Simulated vs. experimental local moisture content. Experiments carried out at temperatures of 60 °C and 80 °C

Fig. 11
figure 11

Representation of the residuals vs. the simulated local moisture figures for experiments carried out at temperatures of 50 °C, 60 °C, 70 °C, 80 °C and 90 °C

Thus, the proposed diffusion model including solid shrinkage and temperature influence on the diffusion coefficient allowed an adequate prediction not only of the drying curves but also of the moisture profiles of Golden apple samples subjected to convective drying in the temperature range from 50 °C up to 90 °C, which supports the hypothesis admitted to formulate the mathematical equations of the model.

Conclusions

The usefulness of the TD-NMR as a technique to measure the moisture distribution as a function of the drying time inside apple samples under convective drying in the range of 50 °C to 90 °C has been demonstrated.
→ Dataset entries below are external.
(* ===== verification/VerifyDeploy.v ===== *)
(** * tools/cmd/verify-deploy

    Step dispatch, the in-place filter of [--checks], the two output formats and
    the exit code. *)

From S2P Require Import Prelude GoStrings GoText Json Platform Sim Report EnvFile Checks Revert Support.
From stdpp Require Import options.

(** What the process prints, and its exit code. *)
Record outcome := mkOutcome { stdout : string; stderr : string; exit_code : Z }.

Definition nonempty_set (ids : list string) : gset string :=
  foldl (λ allowed id, let t := trim_space id in
                       if bool_decide (t ≠ "") then {[t]} ∪ allowed else allowed) ∅ ids.
(** The [allowed] map. *)
Definition allowed_ids (checksFilter : string) : gset string :=
  nonempty_set (split checksFilter ","%char).

(** [filtered := report.Results[:0]] shares the array of [report.Results]: the
    loop reads index [i] and [append] writes index [n] of the same array. *)
Fixpoint filter_loop (todo : nat) (allowed : gset string) (arr : list CheckResult) (i n : nat) :
    list CheckResult * nat :=
  match todo with
  | O => (arr, n)
  | S todo =>
    match arr !! i with
    | None => (arr, n)
    | Some res =>
      if decide (ID res ∈ allowed) then filter_loop todo allowed (<[n := res]> arr) (S i) (S n)
      else filter_loop todo allowed arr (S i) n
    end
  end.
Definition filter_results (checksFilter : string) (report : Report) : Report :=
  if decide (checksFilter = "") then report
  else
    let '(arr, n) := filter_loop (length (Results report)) (allowed_ids checksFilter) (Results report) 0 0 in
    mkReport (take n arr).

(** From the filter to the end of [main]. *)
Definition finish (report : Report) (checksFilter : string) (jsonOut : bool) : outcome :=
  let report := filter_results checksFilter report in
  mkOutcome (if jsonOut then FprintJSON report else Fprint report) ""
    (if HasFailures report then 1 else 0).

Section verify_deploy.
Context {W : Type} `{OSW : !OS W, Uni : !Unicode, Geth : !GoEthereum, Txt : !GoEthereumText,
  JErr : !JsonErrors, Eth : !Ethclient W, Env : !Dotenv W, Bnd : !Bindings,
  EMgr : !ExtensionManager W, Allow : !OwnerAllowlist W, Node : !TeeNode}.

Definition support_error (af cf : string) (err : error) : outcome :=
  mkOutcome ""
    ("Error initializing support: " +:+ err_text err +:+ lf +:+ lf +:+ "Hints:" +:+ lf +:+
     "  - Check that the addresses file exists: " +:+ af +:+ lf +:+
     "  - Check that the chain node is running: " +:+ cf +:+ lf +:+
     "  - If using a custom key, ensure DEPLOYMENT_PRIVATE_KEY is set in .env" +:+ lf) 1.

Definition unknown_step (step : string) : outcome :=
  mkOutcome "" ("Unknown step: " +:+ fmt_q step +:+ lf +:+
    "Valid steps: deploy, register, services, tee-version, tee-machine, test, all" +:+ lf) 1.

(** The checks of the steps that need a chain. *)
Definition chain_checks (step : string) (s : Support) (configPath : string) (report : Report) :
    M W Report :=
  let addresses := [("FlareTeeManager", FlareTeeManager (SAddresses s))] in
  if decide (step = "deploy") then
    RegisterDeployChecks report true (Some (Prv s)) addresses addresses configPath
  else if decide (step = "register") then
    RegisterRegistrationChecks report true (Some (Prv s)) true true configPath
  else
    report ← RegisterDeployChecks report true (Some (Prv s)) addresses addresses configPath;
    report ← RegisterRegistrationChecks report true (Some (Prv s)) true true configPath;
    report ← RegisterServicesChecks report configPath;
    report ← RegisterTeeVersionChecks report configPath;
    report ← RegisterTeeMachineChecks report configPath;
    RegisterTestChecks report configPath.

(** The arguments are the flags. *)
Definition verify_deploy_main (af cf configPath step checksFilter : string) (jsonOut : bool) :
    M W outcome :=
  let report := empty_report in
  if decide (step = "deploy" ∨ step = "register" ∨ step = "all") then
    s ←? DefaultSupport af cf | err => ret (support_error af cf err);
    report ← chain_checks step s configPath report;
    ret (finish report checksFilter jsonOut)
  else if decide (step = "services") then
    report ← RegisterServicesChecks report configPath; ret (finish report checksFilter jsonOut)
  else if decide (step = "tee-version") then
    report ← RegisterTeeVersionChecks report configPath; ret (finish report checksFilter jsonOut)
  else if decide (step = "tee-machine") then
    report ← RegisterTeeMachineChecks report configPath; ret (finish report checksFilter jsonOut)
  else if decide (step = "test") then
    report ← RegisterTestChecks report configPath; ret (finish report checksFilter jsonOut)
  else ret (unknown_step step).
End verify_deploy.

(** ** Lemmas *)

(** The ids the filter names. *)
Definition named (checksFilter id : string) : Prop :=
  id ≠ "" ∧ id ∈ trim_space <$> split checksFilter ","%char.

Lemma nonempty_set_elem ids id : id ∈ nonempty_set ids ↔ id ≠ "" ∧ id ∈ trim_space <$> ids.
Proof.
  unfold nonempty_set. induction ids as [|x ids IH] using rev_ind; [set_solver|].
  rewrite foldl_snoc, fmap_app, elem_of_app. cbn -[trim_space]. case_bool_decide as Hx.
  - rewrite elem_of_union, elem_of_singleton, IH, elem_of_cons, elem_of_nil. naive_solver.
  - rewrite IH, elem_of_cons, elem_of_nil. naive_solver.
Qed.

Lemma drop_insert_after {A} (l : list A) i n x : n < i → drop i (<[n := x]> l) = drop i l.
Proof.
  intros Hn. apply list_eq. intros j. rewrite !lookup_drop. apply list_lookup_insert_ne. lia.
Qed.

(** The loop invariant: the first [n] cells hold what was kept of the first [i],
    and the cells from [i] on are untouched. *)
Lemma filter_loop_spec allowed todo all arr i n :
  todo = length all - i → i ≤ length all → n ≤ i → length arr = length all →
  drop i arr = drop i all → take n arr = filter (λ res, ID res ∈ allowed) (take i all) →
  let '(arr', n') := filter_loop todo allowed arr i n in
  take n' arr' = filter (λ res, ID res ∈ allowed) all.
Proof.
  revert arr i n. induction todo as [|todo IH]; intros arr i n Htodo Hi Hn Hlen Hdrop Htake; cbn.
  - rewrite Htake. f_equal. apply take_ge. lia.
  - assert (arr !! i = all !! i) as ->.
    { rewrite <- (Nat.add_0_r i), <- !lookup_drop. by rewrite Hdrop. }
    destruct (all !! i) as [res|] eqn:Eres; [|apply lookup_ge_None in Eres; lia].
    assert (take (S i) all = take i all ++ [res]) as Hsnoc by (by apply take_S_r).
    assert (drop (S i) arr = drop (S i) all) as Hdrop'.
    { replace (S i) with (i + 1) by lia. by rewrite <- !drop_drop, Hdrop. }
    case_decide as Hin; apply IH; try lia.
    + by rewrite length_insert.
    + rewrite drop_insert_after by lia. done.
    + rewrite Hsnoc, filter_app, filter_cons, decide_True by done. rewrite <- Htake.
      erewrite take_S_r; [|apply list_lookup_insert_eq; lia]. by rewrite take_insert_ge by lia.
    + done.
    + by rewrite Hsnoc, filter_app, filter_cons, decide_False, app_nil_r, <- Htake by done.
Qed.

Lemma filter_results_spec checksFilter report :
  Results (filter_results checksFilter report) =
  if decide (checksFilter = "") then Results report
  else filter (λ res, ID res ∈ allowed_ids checksFilter) (Results report).
Proof.
  unfold filter_results. case_decide; [done|].
  pose proof (filter_loop_spec (allowed_ids checksFilter) (length (Results report)) (Results report)
    (Results report) 0 0 ltac:(lia) ltac:(lia) ltac:(lia) eq_refl eq_refl eq_refl) as H1.
  by destruct (filter_loop _ _ _ _ _).
Qed.

Lemma HasFailures_exists r : HasFailures r = true ↔ ∃ res, res ∈ Results r ∧ CStatus res = FAIL.
Proof.
  unfold HasFailures. rewrite existsb_exists.
  split; intros (res & Hin & Hf); exists res; apply list_elem_of_In in Hin || apply list_elem_of_In;
    by rewrite ?Z.eqb_eq in *.
Qed.

(** ** Properties *)

(** [--checks] filters in place, in the array it is reading, yet for every
    report prints exactly the results whose id the flag names, in their order,
    and the exit code looks at those alone: 1 when a FAIL is among them, 0
    otherwise.  Without the flag every result counts. *)
Theorem finish_filtered (report : Report) (checksFilter : string) (jsonOut : bool) :
  let kept := if decide (checksFilter = "") then Results report
              else filter (λ res, ID res ∈ allowed_ids checksFilter) (Results report) in
  let out := finish report checksFilter jsonOut in
  (∀ id, id ∈ allowed_ids checksFilter ↔ named checksFilter id) ∧
  stdout out = (if jsonOut then FprintJSON (mkReport kept) else Fprint (mkReport kept)) ∧
  exit_code out = (if decide (Exists (λ res, CStatus res = FAIL) kept) then 1%Z else 0%Z).
Proof.
  cbn zeta. rewrite <- filter_results_spec. unfold finish.
  destruct (filter_results checksFilter report) as [kept] eqn:E. cbn.
  split_and!; [intros id; apply nonempty_set_elem|done|].
  pose proof (HasFailures_exists (mkReport kept)) as Hf. cbn in Hf.
  rewrite <- Exists_exists in Hf. destruct (existsb _ kept).
  - by rewrite decide_True by (by apply Hf).
  - rewrite decide_False; [done|]. by intros H%Hf.
Qed.

Section exit_codes.
Context {W : Type} `{OSW : !OS W, Uni : !Unicode, Geth : !GoEthereum, Txt : !GoEthereumText,
  JErr : !JsonErrors, Eth : !Ethclient W, Env : !Dotenv W, Bnd : !Bindings,
  EMgr : !ExtensionManager W, Allow : !OwnerAllowlist W, Node : !TeeNode}.

Lemma finish_exit (m : M W Report) jsonOut w :
  exit_code (fst ((report ← m; ret (finish report "" jsonOut)) w)) =
  if HasFailures (fst (m w)) then 1%Z else 0%Z.
Proof. unfold mbind, M_bind, bind. by destruct (m w) as [r w']. Qed.

(** The exit code of the steps that need no chain, run without a filter: the
    services step fails the deployment exactly when the configured EXTENSION_ID
    is not 0x and 64 hex digits, the tee-version step likewise unless the file is
    missing, the tee-machine step never, the test step exactly when the file is
    there and its INSTRUCTION_SENDER is not an address.  An unknown step exits
    with 1, printing nothing on stdout and touching nothing. *)
Theorem chainless_exit_codes (af cf path step : string) (jsonOut : bool) (w : W) :
  let out := verify_deploy_main af cf path step "" jsonOut w in
  let bad_id := bool_decide (path ≠ "") && negb (extensionIDRegex (file_ext_id path w)) in
  let code (fails : bool) := if fails then 1%Z else 0%Z in
  (step = "services" → exit_code (fst out) = code bad_id) ∧
  (step = "tee-version" → exit_code (fst out) =
     code (bad_id && negb (bool_decide (file_ext_id path w = "") && stat_missing path w))) ∧
  (step = "tee-machine" → exit_code (fst out) = 0%Z) ∧
  (step = "test" → exit_code (fst out) =
     code (bool_decide (path ≠ "") && negb (addressRegex (file_sender path w)) &&
           negb (stat_missing path w))) ∧
  (step ∉ ["deploy"; "register"; "all"; "services"; "tee-version"; "tee-machine"; "test"] →
     exit_code (fst out) = 1%Z ∧ stdout (fst out) = "" ∧ snd out = w).
Proof.
  cbn zeta. unfold verify_deploy_main. split_and!; try intros ->.
  1-4: rewrite decide_False by naive_solver; repeat (rewrite decide_False by done);
    rewrite decide_True, finish_exit by done.
  - by rewrite services_HasFailures, s2_fails.
  - by rewrite tee_version_HasFailures, v4_fails.
  - by rewrite tee_machine_HasFailures.
  - by rewrite test_HasFailures, e1_fails.
  - intros Hstep. rewrite !not_elem_of_cons in Hstep. destruct Hstep as (?&?&?&?&?&?&?&_).
    repeat (rewrite decide_False by naive_solver). done.
Qed.
End exit_codes.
The observed shape of the moisture profiles helps to better understand how the mass transport takes place during convective drying.

Moreover, this information has been used to validate a mathematical model representative of this diffusion process. The parametric identification was carried out by comparing average moisture contents (experimental and simulated) and validation of the model was conducted by comparing the experimental and the simulated moisture profiles. The proposed diffusion model including solid shrinkage and temperature influence on the diffusion coefficient allowed an adequate prediction of not only the drying curves (MRE = 5.4 ± 0.8%) but also the moisture profiles (MRE = 11.0 ± 1.7%). This methodology can be considered as an important contribution due to the fact that usually models are only validated using experimental measurements of average moisture content in the range studied.